**** INFORMATION SUPPLIED

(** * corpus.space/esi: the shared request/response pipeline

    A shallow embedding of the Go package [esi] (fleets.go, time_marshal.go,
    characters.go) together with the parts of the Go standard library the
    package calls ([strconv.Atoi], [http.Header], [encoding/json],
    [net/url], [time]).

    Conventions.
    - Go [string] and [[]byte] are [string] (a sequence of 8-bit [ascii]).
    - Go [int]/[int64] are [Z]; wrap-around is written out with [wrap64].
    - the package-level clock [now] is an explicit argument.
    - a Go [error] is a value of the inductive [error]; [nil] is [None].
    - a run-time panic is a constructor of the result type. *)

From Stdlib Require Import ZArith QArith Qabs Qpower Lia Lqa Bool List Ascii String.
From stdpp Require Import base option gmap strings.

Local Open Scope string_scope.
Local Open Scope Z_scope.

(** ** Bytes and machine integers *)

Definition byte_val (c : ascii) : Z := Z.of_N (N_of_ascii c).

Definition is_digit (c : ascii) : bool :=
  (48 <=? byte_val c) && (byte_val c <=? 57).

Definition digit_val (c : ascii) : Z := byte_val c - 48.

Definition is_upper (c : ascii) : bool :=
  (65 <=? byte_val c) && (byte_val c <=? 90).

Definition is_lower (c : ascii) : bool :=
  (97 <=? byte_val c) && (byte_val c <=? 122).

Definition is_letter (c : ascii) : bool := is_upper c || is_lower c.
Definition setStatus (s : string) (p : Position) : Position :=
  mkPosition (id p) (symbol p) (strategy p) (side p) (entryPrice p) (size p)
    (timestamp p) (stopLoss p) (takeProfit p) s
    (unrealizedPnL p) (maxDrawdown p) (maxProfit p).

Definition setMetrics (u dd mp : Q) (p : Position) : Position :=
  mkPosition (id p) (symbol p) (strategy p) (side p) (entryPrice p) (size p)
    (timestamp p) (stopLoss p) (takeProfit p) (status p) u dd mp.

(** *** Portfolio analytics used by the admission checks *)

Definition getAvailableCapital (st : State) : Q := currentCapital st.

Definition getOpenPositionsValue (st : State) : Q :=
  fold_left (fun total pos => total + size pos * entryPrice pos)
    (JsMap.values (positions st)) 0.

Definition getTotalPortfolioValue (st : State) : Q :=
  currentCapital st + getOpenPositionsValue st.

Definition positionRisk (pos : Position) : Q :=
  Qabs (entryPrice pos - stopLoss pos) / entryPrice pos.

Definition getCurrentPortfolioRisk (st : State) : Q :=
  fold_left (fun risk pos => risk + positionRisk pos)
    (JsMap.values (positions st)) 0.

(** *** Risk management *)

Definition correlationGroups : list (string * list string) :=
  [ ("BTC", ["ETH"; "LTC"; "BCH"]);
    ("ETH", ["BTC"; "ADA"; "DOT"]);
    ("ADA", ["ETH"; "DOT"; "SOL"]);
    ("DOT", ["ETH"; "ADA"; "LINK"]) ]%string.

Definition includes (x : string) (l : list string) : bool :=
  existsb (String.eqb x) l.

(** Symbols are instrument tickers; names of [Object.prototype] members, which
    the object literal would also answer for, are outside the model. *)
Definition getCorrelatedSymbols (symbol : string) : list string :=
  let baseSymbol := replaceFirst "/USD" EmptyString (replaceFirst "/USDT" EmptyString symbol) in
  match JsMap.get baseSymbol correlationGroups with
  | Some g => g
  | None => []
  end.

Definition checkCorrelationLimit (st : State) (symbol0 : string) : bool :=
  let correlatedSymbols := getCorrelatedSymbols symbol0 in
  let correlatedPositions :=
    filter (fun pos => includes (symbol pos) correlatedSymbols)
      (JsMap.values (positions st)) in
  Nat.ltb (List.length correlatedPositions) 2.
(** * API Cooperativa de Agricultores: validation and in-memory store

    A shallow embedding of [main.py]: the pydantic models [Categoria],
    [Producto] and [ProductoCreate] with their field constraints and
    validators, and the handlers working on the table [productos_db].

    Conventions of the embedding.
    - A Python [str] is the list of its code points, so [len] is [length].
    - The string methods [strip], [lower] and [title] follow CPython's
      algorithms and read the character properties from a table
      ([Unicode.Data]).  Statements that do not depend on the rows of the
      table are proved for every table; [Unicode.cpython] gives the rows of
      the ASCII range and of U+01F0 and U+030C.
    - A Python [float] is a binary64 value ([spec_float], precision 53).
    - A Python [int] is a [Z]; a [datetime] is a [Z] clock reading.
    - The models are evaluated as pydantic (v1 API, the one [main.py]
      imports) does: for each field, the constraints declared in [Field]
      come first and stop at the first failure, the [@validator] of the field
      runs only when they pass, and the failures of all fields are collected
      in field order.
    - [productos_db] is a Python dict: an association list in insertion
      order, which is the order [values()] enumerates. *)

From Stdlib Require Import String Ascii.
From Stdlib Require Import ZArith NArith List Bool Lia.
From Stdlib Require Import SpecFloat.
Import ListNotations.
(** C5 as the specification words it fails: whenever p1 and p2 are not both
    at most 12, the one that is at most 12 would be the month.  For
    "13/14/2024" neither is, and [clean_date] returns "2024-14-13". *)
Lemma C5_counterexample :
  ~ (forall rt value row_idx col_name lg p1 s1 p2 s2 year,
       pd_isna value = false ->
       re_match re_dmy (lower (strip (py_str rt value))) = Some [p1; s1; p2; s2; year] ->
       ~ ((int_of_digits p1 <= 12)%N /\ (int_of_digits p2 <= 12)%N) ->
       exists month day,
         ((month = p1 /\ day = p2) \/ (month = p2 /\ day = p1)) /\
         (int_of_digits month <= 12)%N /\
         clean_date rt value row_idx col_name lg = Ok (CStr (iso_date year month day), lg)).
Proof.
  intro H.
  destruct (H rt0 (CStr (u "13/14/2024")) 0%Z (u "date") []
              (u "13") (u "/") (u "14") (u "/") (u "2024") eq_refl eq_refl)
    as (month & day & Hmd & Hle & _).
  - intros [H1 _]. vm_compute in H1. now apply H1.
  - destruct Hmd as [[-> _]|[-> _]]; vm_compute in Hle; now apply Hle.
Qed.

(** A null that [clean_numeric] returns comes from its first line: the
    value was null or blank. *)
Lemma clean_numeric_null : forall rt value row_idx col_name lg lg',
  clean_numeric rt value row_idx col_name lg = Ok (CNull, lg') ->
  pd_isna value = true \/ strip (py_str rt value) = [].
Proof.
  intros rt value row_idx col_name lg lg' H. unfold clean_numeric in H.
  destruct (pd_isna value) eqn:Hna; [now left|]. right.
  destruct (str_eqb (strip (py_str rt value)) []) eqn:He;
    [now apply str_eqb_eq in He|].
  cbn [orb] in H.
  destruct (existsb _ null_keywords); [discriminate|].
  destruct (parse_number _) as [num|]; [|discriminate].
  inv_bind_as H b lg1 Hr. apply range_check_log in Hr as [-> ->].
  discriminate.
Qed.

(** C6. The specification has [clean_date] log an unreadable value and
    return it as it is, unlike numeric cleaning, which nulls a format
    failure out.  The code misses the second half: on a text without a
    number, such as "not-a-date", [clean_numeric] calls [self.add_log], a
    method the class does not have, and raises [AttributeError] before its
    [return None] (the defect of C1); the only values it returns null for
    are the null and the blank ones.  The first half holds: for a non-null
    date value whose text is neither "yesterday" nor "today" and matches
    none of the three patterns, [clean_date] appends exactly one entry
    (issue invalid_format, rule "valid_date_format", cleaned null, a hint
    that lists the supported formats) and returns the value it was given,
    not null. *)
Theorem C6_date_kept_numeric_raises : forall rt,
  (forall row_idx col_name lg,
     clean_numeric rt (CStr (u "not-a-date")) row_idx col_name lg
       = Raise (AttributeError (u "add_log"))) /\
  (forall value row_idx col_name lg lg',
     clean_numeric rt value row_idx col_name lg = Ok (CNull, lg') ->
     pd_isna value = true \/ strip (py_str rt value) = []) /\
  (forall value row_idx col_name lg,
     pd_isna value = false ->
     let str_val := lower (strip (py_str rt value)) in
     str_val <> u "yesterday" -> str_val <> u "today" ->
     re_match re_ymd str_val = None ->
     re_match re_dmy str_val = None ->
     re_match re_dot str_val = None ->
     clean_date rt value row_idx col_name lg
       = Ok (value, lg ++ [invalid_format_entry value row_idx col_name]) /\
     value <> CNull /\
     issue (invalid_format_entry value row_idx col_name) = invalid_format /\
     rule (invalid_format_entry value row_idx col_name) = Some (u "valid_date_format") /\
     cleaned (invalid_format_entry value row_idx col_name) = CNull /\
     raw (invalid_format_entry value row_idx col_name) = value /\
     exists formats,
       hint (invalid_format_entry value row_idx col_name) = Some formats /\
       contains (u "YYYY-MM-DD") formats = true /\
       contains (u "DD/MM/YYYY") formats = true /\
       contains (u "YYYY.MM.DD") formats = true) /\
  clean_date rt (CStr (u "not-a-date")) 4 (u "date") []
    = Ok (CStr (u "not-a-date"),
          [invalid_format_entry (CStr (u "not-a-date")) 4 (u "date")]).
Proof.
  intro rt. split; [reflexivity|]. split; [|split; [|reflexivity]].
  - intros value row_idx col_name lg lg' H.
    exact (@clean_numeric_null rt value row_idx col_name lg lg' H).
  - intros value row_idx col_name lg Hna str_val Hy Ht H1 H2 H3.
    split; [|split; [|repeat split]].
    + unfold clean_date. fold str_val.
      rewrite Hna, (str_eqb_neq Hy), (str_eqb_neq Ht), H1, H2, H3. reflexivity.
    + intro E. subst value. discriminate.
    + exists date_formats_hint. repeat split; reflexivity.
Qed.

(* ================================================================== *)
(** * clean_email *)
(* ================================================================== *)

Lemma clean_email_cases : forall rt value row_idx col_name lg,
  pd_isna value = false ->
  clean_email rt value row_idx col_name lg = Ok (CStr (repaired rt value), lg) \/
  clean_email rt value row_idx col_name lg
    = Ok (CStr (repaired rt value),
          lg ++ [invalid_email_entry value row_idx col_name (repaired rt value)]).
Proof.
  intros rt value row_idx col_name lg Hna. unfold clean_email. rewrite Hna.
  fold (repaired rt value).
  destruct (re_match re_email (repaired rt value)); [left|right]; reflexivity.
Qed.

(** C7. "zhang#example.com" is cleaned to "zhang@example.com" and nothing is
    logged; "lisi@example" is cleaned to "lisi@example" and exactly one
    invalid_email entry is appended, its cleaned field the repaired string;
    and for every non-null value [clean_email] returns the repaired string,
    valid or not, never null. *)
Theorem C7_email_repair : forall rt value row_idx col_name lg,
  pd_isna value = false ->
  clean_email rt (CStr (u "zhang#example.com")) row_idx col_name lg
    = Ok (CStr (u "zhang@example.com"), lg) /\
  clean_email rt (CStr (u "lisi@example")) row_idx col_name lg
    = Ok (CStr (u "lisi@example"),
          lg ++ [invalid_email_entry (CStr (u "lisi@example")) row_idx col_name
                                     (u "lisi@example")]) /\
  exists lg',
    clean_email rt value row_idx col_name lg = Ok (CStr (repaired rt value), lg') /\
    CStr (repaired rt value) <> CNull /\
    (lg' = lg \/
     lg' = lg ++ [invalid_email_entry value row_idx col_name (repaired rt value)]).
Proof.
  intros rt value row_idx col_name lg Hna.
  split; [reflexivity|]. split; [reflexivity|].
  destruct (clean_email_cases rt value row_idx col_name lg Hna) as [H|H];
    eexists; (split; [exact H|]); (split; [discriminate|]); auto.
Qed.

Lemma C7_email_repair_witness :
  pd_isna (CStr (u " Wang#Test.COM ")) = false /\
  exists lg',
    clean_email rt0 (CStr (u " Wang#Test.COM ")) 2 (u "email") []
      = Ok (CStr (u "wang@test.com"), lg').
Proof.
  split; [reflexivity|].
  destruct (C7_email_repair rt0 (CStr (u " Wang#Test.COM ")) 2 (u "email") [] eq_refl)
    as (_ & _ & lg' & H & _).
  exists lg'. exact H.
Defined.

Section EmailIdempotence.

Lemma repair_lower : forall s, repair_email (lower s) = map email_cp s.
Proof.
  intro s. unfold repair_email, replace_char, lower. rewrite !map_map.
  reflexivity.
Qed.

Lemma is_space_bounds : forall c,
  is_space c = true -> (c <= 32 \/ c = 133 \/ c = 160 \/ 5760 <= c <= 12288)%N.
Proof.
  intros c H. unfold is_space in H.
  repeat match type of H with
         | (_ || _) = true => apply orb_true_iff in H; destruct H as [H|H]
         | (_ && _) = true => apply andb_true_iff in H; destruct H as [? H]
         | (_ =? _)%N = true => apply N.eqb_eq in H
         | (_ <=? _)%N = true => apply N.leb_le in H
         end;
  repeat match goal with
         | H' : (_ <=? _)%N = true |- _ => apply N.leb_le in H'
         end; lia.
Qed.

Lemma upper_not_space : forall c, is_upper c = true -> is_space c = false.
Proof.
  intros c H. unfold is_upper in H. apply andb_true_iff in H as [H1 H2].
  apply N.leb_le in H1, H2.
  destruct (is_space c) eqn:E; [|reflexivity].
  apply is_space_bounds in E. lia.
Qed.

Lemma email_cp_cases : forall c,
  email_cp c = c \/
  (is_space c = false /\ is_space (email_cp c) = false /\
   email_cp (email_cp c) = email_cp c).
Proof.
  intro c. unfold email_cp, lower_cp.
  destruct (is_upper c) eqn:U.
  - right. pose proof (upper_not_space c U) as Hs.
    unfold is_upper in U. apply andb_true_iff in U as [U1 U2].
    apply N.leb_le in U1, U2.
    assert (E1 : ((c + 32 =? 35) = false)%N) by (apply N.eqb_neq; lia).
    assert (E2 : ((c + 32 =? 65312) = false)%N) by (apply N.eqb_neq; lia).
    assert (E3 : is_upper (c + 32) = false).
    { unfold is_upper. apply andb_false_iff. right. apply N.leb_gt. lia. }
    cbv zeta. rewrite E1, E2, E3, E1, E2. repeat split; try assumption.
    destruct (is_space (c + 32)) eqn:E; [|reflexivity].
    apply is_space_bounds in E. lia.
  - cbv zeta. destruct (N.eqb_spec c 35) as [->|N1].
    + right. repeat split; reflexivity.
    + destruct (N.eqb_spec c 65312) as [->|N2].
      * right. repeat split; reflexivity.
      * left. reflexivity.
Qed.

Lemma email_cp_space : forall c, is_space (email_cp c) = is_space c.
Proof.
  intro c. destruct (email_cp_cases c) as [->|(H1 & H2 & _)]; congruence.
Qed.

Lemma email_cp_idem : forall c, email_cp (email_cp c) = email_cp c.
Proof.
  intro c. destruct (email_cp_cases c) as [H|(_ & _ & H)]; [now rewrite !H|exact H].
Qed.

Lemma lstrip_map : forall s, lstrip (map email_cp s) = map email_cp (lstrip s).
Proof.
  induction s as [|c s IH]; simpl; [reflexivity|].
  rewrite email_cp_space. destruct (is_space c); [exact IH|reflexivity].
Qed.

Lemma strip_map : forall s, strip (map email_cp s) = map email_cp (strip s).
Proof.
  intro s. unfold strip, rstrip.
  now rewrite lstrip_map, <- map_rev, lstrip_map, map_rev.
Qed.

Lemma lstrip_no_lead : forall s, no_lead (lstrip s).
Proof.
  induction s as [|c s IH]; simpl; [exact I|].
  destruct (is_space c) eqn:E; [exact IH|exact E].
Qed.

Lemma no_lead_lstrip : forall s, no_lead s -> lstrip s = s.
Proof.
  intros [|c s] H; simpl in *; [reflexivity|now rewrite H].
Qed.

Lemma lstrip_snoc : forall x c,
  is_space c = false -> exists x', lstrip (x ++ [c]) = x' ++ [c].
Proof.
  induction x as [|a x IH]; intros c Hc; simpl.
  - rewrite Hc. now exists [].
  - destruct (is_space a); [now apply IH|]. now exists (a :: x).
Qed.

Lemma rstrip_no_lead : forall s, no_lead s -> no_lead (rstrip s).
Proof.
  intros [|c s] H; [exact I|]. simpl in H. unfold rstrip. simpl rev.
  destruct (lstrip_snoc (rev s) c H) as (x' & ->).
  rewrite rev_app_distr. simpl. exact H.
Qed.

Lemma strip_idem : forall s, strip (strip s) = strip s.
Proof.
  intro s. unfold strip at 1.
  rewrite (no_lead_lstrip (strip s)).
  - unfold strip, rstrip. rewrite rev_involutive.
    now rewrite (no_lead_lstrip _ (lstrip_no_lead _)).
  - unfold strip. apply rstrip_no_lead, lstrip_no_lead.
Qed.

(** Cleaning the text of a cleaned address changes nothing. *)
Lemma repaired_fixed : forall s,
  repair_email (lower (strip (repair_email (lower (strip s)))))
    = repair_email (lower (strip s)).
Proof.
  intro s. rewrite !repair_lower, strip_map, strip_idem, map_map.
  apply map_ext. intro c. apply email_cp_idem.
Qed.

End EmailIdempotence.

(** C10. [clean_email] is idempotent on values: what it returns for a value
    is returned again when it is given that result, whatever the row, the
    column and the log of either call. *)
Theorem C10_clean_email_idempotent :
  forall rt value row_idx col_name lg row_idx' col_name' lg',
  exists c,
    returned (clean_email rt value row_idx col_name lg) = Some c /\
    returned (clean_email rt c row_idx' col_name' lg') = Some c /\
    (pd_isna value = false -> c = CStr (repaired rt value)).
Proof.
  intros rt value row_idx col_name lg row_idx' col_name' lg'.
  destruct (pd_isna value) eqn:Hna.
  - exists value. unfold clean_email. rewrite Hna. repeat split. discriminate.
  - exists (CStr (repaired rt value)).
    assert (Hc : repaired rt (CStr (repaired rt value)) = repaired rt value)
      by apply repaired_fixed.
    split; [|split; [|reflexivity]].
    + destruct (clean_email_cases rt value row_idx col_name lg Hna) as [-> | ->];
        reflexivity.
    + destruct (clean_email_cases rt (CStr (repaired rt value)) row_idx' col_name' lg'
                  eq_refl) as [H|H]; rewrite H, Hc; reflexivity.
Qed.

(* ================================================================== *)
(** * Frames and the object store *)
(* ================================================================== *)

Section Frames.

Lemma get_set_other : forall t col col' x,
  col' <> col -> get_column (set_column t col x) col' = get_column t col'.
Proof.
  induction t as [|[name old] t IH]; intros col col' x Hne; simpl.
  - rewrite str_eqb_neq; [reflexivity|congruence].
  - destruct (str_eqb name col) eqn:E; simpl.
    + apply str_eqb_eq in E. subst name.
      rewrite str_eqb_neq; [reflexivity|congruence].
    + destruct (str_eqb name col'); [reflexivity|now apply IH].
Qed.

********

WHAT YOU WILL DO: Within the entries above, find every line where the string "shallow" occurs, and copy it.

SOLUTION FOR THIS PROBLEM:
    A shallow embedding of the Go package [esi] (fleets.go, time_marshal.go,
    A shallow embedding of [main.py]: the pydantic models [Categoria],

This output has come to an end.